DATASET RECORDS ->
(* ===== verification/ProcOps.v ===== *)
(** * The operation tables of the /proc files

    The modules of 6/seq_files and 9/interrupts hand the reads and seeks of their files to
    the library of sequence files, which calls them back: an iterator, or one function
    that shows everything. The library is code outside the repository: the operations of
    a type class, with its documented behaviour as laws. *)

From S2P Require Import Prelude Kernel TaskInfo SingleFile SingleFileSpec SeqFile.
From S2P Require Import Threads KernelIrq Tasklet TaskletSpec Workqueue ProcFiles.
From stdpp Require Import options.
#[local] Set Default Proof Using "Type*".
Local Open Scope Z_scope.

(** ** Sequence files *)

(** What a module gives to [seq_open] or to [single_open]. *)
Inductive seq_ops (W G : Type) :=
  | Iterator (start : Z → prog (kstate W G) (option handle))
      (show : option handle → prog (kstate W G) (list Z * Z))
      (next : option handle → prog (kstate W G) (option handle * Z))
      (stop : option handle → prog (kstate W G) unit)
  | Single (show : prog (kstate W G) (list Z * Z)).
Arguments Iterator {W G} _ _ _ _.
Arguments Single {W G} _.

(** An open file and the module. A read gives its result, the bytes for the user and the
    position afterwards. *)
Abbreviation onfile W G := (kstate W (file * G)).

Class SeqRead (W : Type) := {
  seq_read {G} : seq_ops W G → Z → Z → prog (onfile W G) (Z * list Z * Z);
  seq_lseek {G} : seq_ops W G → Z → Z → prog (onfile W G) Z
}.

Section Walks.
Context {W G : Type}.

(** The calls of an iterator keep [I], made in the documented order: [start]; [show] and
    [next] for an element, at most [n] more of them after it; [stop] with the last pointer,
    at any time. [E n v] holds while the iterator is at [v]. *)
Record walks (I : W → G → Prop) (E : nat → option handle → W → G → Prop)
    (start : Z → prog (kstate W G) (option handle)) (show : option handle → prog (kstate W G) (list Z * Z))
    (next : option handle → prog (kstate W G) (option handle * Z)) (stop : option handle → prog (kstate W G) unit) : Prop := {
  wk_start pos w g : I w g →
    wp (start pos) (λ v s, ∃ n, E n v (world s) (glob s)) (KState w g);
  wk_show n h w g : E n (Some h) w g →
    wp (show (Some h)) (λ r s, r.2 = 0 ∧ E n (Some h) (world s) (glob s)) (KState w g);
  wk_next n h w g : E n (Some h) w g →
    ∃ n', n = S n' ∧ wp (next (Some h)) (λ r s, E n' r.1 (world s) (glob s)) (KState w g);
  wk_stop n v w g : E n v w g → wp (stop v) (λ _ s, I (world s) (glob s)) (KState w g)
}.

(** The operations keep [I]. *)
Definition keeps (I : W → G → Prop) (o : seq_ops W G) : Prop :=
  match o with
  | Iterator start show next stop => ∃ E, walks I E start show next stop
  | Single show => ∀ w g, I w g → wp show (λ r s, r.2 = 0 ∧ I (world s) (glob s)) (KState w g)
  end.
End Walks.

(** The library touches the module only through its operations, and only on a file that
    was opened; a short text is read in one go from the start of the file. *)
Class SeqReadLaws (W : Type) `{!SeqRead W} := {
  seq_read_keeps {G} (I : W → G → Prop) o size pos f w g :
    keeps I o → is_Some (private_data f) → I w g →
    wp (seq_read o size pos) (λ _ s, (glob s).1 = f ∧ I (world s) (glob s).2) (KState w (f, g));
  seq_lseek_keeps {G} (I : W → G → Prop) o off whence f w g :
    keeps I o → is_Some (private_data f) → I w g →
    wp (seq_lseek o off whence) (λ _ s, (glob s).1 = f ∧ I (world s) (glob s).2) (KState w (f, g));
  seq_read_text {G} (show : prog (kstate W G) (list Z * Z)) t size f w g w' g' :
    is_Some (private_data f) → show (KState w g) = Ok ((t, 0), KState w' g') →
    t ≠ [] → Z.of_nat (length t) ≤ size → Z.of_nat (length t) < 4096 →
    seq_read (Single show) size 0 (KState w (f, g)) =
      Ok ((Z.of_nat (length t), t, Z.of_nat (length t)), KState w' (f, g'))
}.

(** ** The tables *)

Section Tables.
Context {W : Type} `{!Kernel W, !SeqRead W} {U : Type} `{!UserMem U}.

(** An operation of the module, and one of the open file. *)
Definition on_mod {G A} (m : prog (kstate W G) A) : prog (onfile W G) A := λ s,
  match m (KState (world s) (glob s).2) with
  | Ok (a, s') => Ok (a, KState (world s') ((glob s).1, glob s'))
  | Fault f => Fault f
  end.
Definition on_file {G A} (m : prog (kstate W file) A) : prog (onfile W G) A := λ s,
  match m (KState (world s) (glob s).1) with
  | Ok (a, s') => Ok (a, KState (world s') (glob s', (glob s).2))
  | Fault f => Fault f
  end.

(** [struct proc_ops]; an entry that is not set is [None]. *)
Record proc_ops (G : Type) := ProcOps {
  proc_open : prog (onfile W G) Z;
  proc_read : Z → Z → prog (onfile W G) (Z * list Z * Z);
  proc_write : option (U → Z → prog (onfile W G) Z);
  proc_release : prog (onfile W G) Z;
  proc_lseek : option (Z → Z → prog (onfile W G) Z)
}.
Arguments ProcOps {G} _ _ _ _ _.
Arguments proc_open {G} _.
Arguments proc_read {G} _ _ _.
Arguments proc_write {G} _.
Arguments proc_release {G} _.
Arguments proc_lseek {G} _.
End Tables.
Arguments proc_ops : clear implicits.
Arguments ProcOps {W U G} _ _ _ _ _.
Arguments proc_open {W U G} _.
Arguments proc_read {W U G} _ _ _.
Arguments proc_write {W U G} _.
Arguments proc_release {W U G} _.
Arguments proc_lseek {W U G} _.

(** 6/seq_files/seq_file.c *)
Module SeqTable.
Section Ops.
Context {W : Type} `{!Kernel W, !SeqLib W, !SeqRead W} {U : Type} (current : W → task_struct).
Definition ct_seq_ops : seq_ops W seqst :=
  Iterator SeqFile.ct_seq_start (SeqFile.ct_seq_show current) SeqFile.ct_seq_next SeqFile.ct_seq_stop.
Definition ct_seq_read (size ppos : Z) : prog (onfile W seqst) (Z * list Z * Z) :=
  seq_read ct_seq_ops size ppos.
Definition ct_seq_lseek (offset whence : Z) : prog (onfile W seqst) Z :=
  seq_lseek ct_seq_ops offset whence.
Definition ct_file_ops : proc_ops W U seqst :=
  ProcOps (on_file SeqOps.ct_seq_open) ct_seq_read None (on_file SeqOps.ct_seq_release) (Some ct_seq_lseek).
End Ops.
End SeqTable.

(** 6/seq_files/single_file.c *)
Module SingleTable.
Section Ops.
Context {W : Type} `{!Kernel W, !SeqLib W, !SeqRead W} {U : Type} `{!UserMem U}
  (kstrtoint : list Z → option Z) (task_of : W → handle → task_struct).
Definition shown : seq_ops W single := Single (SingleFile.ct_seq_show kstrtoint task_of).
Definition ct_seq_read (size ppos : Z) : prog (onfile W single) (Z * list Z * Z) :=
  seq_read shown size ppos.
Definition ct_seq_lseek (offset whence : Z) : prog (onfile W single) Z :=
  seq_lseek shown offset whence.
Definition ct_file_ops : proc_ops W U single :=
  ProcOps (on_file SingleOps.ct_seq_open) ct_seq_read (Some (λ u len, on_mod (SingleFile.ct_seq_write u len)))
    (on_file SingleOps.ct_seq_release) (Some ct_seq_lseek).
End Ops.
End SingleTable.

(** 9/interrupts/tasklet/tasklet.c *)
Module TaskletTable.
Section Ops.
Context {W : Type} `{!Kernel W, !SeqLib W, !SeqRead W} {U : Type}.
Definition my_read (count f_pos : Z) : prog (onfile W tstate) (Z * list Z * Z) :=
  seq_read (Single Tasklet.my_show) count f_pos.
Definition fops : proc_ops W U tstate :=
  ProcOps (on_file IrqOps.my_open) my_read None (on_file IrqOps.my_release) None.
End Ops.
End TaskletTable.

(** 9/interrupts/workqueue/mywq.c *)
Module WqTable.
Section Ops.
Context {W : Type} `{!Kernel W, !SeqLib W, !SeqRead W} {U : Type}.
Definition my_show : prog (kstate W wstate) (list Z * Z) :=
  mret (bytes "workqueue info:" ++ [10], 0).
Definition my_read (count f_pos : Z) : prog (onfile W wstate) (Z * list Z * Z) :=
  seq_read (Single my_show) count f_pos.
Definition fops : proc_ops W U wstate :=
  ProcOps (on_file WqOps.my_open) my_read None (on_file WqOps.my_release) None.
End Ops.
End WqTable.

(** ** Processes that use the files *)

Section Sessions.
Context {W : Type} `{!Kernel W, !SeqRead W} {U G : Type}.

(** The system calls on an open file; an operation that the table does not have is
    answered without the module. *)
Inductive access := ARead (size ppos : Z) | AWrite (u : U) (len : Z) | ASeek (offset whence : Z).

Definition run_access (t : proc_ops W U G) (a : access) : prog (onfile W G) unit :=
  match a with
  | ARead size ppos => proc_read t size ppos;; mret tt
  | AWrite u len => match proc_write t with Some f => f u len;; mret tt | None => mret tt end
  | ASeek offset whence => match proc_lseek t with Some f => f offset whence;; mret tt | None => mret tt end
  end.

Fixpoint run_accesses (t : proc_ops W U G) (l : list access) : prog (onfile W G) unit :=
  match l with
  | [] => mret tt
  | a :: l => run_access t a;; run_accesses t l
  end.

(** Processes that open the file, use it and close it, one after the other; the result
    counts those that could open it. *)
Fixpoint table_sessions (t : proc_ops W U G) (ls : list (list access)) : prog (onfile W G) nat :=
  match ls with
  | [] => mret 0%nat
  | l :: ls =>
      on_file (set_g (λ _, File None None));;
      res ← proc_open t;
      k ← (if decide (res = 0) then run_accesses t l;; proc_release t;; mret 1%nat else mret 0%nat);
      n ← table_sessions t ls;
      mret (k + n)%nat
  end.
End Sessions.
Arguments access : clear implicits.

Section Lift.
Context {W G : Type}.
Implicit Types (w : W) (g : G).

Lemma wp_on_file {A} (m : prog (kstate W file) A) (Q : A → onfile W G → Prop) w f g :
  wp m (λ a s, Q a (KState (world s) (glob s, g))) (KState w f) → wp (on_file m) Q (KState w (f, g)).
Proof. intros (a & s & Hm & HQ). eapply wp_Ok; [|exact HQ]. unfold on_file. simpl. by rewrite Hm. Qed.
(** * us-stocks-screener: vendor-date resolution, caching and validation

    A shallow embedding of the Python package [us_symbols]
    ([normalize.py], [utils.py], [vendor_yahoo.py], [ipo_nasdaq.py], the
    screener fallback of [sources.py] and the cache handling and merging
    of [cli.py]) together with the properties its specification states
    and further properties of the code.

    Conventions of the embedding.
    - Python [str] values are Rocq [string]s; the text handled by the
      program is ticker text, so characters are ASCII and [upper] /
      [strip] act on the ASCII letters and the ASCII white space that
      Python's [str.upper] / [str.strip] act on.
    - A calendar date is its proleptic ordinal ([datetime.date.toordinal]),
      an integer; the order on dates is the order on ordinals.
    - Durations handed to [throttle] are exact rationals: the program only
      scales them by powers of two and compares them with zero.  [pause]
      is a [float], so that [pause * (2 ** attempt)] raises
      [OverflowError] from attempt 1024 on, where the power no longer
      converts to a float; [time.sleep] is taken to accept every
      duration it is given.  The sample fraction of the cache validation
      is a binary64 float, because there the rounding of the product
      decides the result.
    - An element of the iterable handed to the resolver is a string,
      another object with a truth value, or an object whose truth value
      cannot be taken.
    - A CSV file is modelled by its cells, not by its text: where it is
      read, by the cells [pandas.read_csv] yields; where it is written,
      by the values written, and [read_back] gives the cells a later
      read finds for them, a symbol among pandas' missing-value texts
      coming back as a missing value.  A date cell is empty, a date in
      the form the program itself writes ([YYYY-MM-DD]), or text that no
      date parser accepts; for such columns the parse of a whole column
      in [cli.py] and the parse of each cell in [vendor_yahoo.py] agree.
      [min] of a date column skips missing values.
    - A call of [yf.download] either raises or returns a frame; the
      vendor is a state with a transition per call, so that successive
      calls may answer differently.
    - The cache directory of [read_text_cached] and [read_json_cached] is
      a map from paths to the texts written; creating a directory and
      reading or writing a file succeed, a line feed is written as it is,
      and reading a text translates line ends as Python's text mode
      does.  [json.loads], [json.dumps], an HTTP request and the date
      parser of [ipo_nasdaq.py] are parameters of the embedding. *)

From Stdlib Require Import ZArith QArith List String Ascii Bool Lia.
From Stdlib Require Import Sorted OrderedTypeEx.
From Stdlib Require Import PrimFloat SpecFloat FloatOps Uint63.
From Stdlib Require DecimalString DecimalZ.
Import ListNotations.

Local Open Scope string_scope.
Local Open Scope Z_scope.

(* ================================================================== *)
(** * Python strings *)

Module PyStr.

(** ASCII white space as recognised by [str.isspace]:
    TAB, LF, VT, FF, CR, FS, GS, RS, US and SPACE. *)
Definition isspace (c : ascii) : bool :=
  let n := nat_of_ascii c in
  (((9 <=? n) && (n <=? 13)) || ((28 <=? n) && (n <=? 32)))%nat.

HOW TO COMPLETE THIS TASK ->
In the entries above, find each line that has the word "program". Copy it.

YOUR SOLUTION ->
      program is ticker text, so characters are ASCII and [upper] /
    - Durations handed to [throttle] are exact rationals: the program only
      the form the program itself writes ([YYYY-MM-DD]), or text that no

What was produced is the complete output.